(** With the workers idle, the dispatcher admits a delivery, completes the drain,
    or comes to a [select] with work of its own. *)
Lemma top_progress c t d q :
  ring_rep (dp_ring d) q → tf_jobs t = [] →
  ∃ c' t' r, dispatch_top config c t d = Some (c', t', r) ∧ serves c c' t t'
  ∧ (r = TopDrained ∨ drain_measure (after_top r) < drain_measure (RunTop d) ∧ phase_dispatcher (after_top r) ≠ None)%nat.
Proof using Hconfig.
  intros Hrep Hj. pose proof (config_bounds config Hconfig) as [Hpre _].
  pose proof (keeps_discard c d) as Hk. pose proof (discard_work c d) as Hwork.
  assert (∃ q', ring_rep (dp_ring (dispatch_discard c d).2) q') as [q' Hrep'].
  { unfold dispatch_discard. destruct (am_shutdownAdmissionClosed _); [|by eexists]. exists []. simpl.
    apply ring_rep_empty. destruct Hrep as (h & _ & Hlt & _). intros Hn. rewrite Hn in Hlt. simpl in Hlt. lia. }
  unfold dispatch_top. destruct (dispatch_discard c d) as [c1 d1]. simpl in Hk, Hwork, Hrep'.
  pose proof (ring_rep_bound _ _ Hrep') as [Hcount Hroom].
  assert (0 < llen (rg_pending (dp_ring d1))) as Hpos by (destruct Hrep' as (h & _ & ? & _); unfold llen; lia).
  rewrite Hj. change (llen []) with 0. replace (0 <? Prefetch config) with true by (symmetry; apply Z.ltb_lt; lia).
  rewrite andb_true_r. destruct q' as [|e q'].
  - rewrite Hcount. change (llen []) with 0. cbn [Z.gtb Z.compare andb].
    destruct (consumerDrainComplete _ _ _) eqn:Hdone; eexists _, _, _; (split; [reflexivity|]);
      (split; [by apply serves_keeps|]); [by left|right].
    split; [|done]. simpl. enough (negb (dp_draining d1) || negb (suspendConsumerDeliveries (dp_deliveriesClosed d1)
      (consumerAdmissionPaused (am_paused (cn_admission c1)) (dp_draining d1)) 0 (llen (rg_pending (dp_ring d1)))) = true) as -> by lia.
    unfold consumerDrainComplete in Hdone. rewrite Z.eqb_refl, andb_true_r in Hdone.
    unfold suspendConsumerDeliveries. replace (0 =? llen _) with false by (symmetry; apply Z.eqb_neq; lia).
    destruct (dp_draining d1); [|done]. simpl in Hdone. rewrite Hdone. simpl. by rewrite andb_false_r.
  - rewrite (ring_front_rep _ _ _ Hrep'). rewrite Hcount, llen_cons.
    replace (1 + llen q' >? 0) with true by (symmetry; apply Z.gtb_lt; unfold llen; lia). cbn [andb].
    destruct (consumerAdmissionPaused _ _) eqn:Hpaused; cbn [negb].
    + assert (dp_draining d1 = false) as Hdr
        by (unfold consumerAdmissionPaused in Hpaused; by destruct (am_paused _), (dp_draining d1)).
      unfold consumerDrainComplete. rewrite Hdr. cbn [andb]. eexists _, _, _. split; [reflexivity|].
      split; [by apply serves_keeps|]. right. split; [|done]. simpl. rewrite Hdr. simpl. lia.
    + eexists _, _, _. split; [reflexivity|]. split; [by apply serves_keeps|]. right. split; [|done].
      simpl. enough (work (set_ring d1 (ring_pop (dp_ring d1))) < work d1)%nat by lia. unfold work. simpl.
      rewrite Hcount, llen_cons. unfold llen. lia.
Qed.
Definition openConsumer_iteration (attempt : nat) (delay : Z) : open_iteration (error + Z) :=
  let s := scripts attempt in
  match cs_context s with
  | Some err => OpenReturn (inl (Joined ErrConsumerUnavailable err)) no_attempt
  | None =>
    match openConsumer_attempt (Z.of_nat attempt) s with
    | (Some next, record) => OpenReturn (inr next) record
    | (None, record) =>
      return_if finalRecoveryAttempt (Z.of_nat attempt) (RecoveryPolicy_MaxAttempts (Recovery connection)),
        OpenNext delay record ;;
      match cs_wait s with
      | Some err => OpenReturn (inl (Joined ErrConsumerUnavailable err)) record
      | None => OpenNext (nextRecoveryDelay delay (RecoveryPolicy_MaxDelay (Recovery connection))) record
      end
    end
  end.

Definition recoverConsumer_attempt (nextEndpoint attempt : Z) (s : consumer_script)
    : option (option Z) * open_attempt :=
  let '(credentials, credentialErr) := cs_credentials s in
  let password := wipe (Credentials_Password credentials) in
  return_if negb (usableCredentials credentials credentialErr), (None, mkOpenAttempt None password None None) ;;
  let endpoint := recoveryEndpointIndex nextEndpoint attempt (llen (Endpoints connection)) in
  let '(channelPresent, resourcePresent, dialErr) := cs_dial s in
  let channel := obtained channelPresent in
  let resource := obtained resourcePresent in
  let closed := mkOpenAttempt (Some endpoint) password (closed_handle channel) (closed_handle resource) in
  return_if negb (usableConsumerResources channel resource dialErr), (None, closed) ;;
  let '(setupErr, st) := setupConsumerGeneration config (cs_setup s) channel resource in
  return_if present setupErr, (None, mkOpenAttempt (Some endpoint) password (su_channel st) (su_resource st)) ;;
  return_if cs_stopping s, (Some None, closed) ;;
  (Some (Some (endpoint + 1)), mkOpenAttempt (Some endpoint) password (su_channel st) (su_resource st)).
○ ○ ○ ○ ○ ○ ○
Search the listing above for the string "ErrConsumerUnavailable" and copy each line that has it.

- _RESULT FOR THIS EXERCISE_:
  | Some err => OpenReturn (inl (Joined ErrConsumerUnavailable err)) no_attempt
      | Some err => OpenReturn (inl (Joined ErrConsumerUnavailable err)) record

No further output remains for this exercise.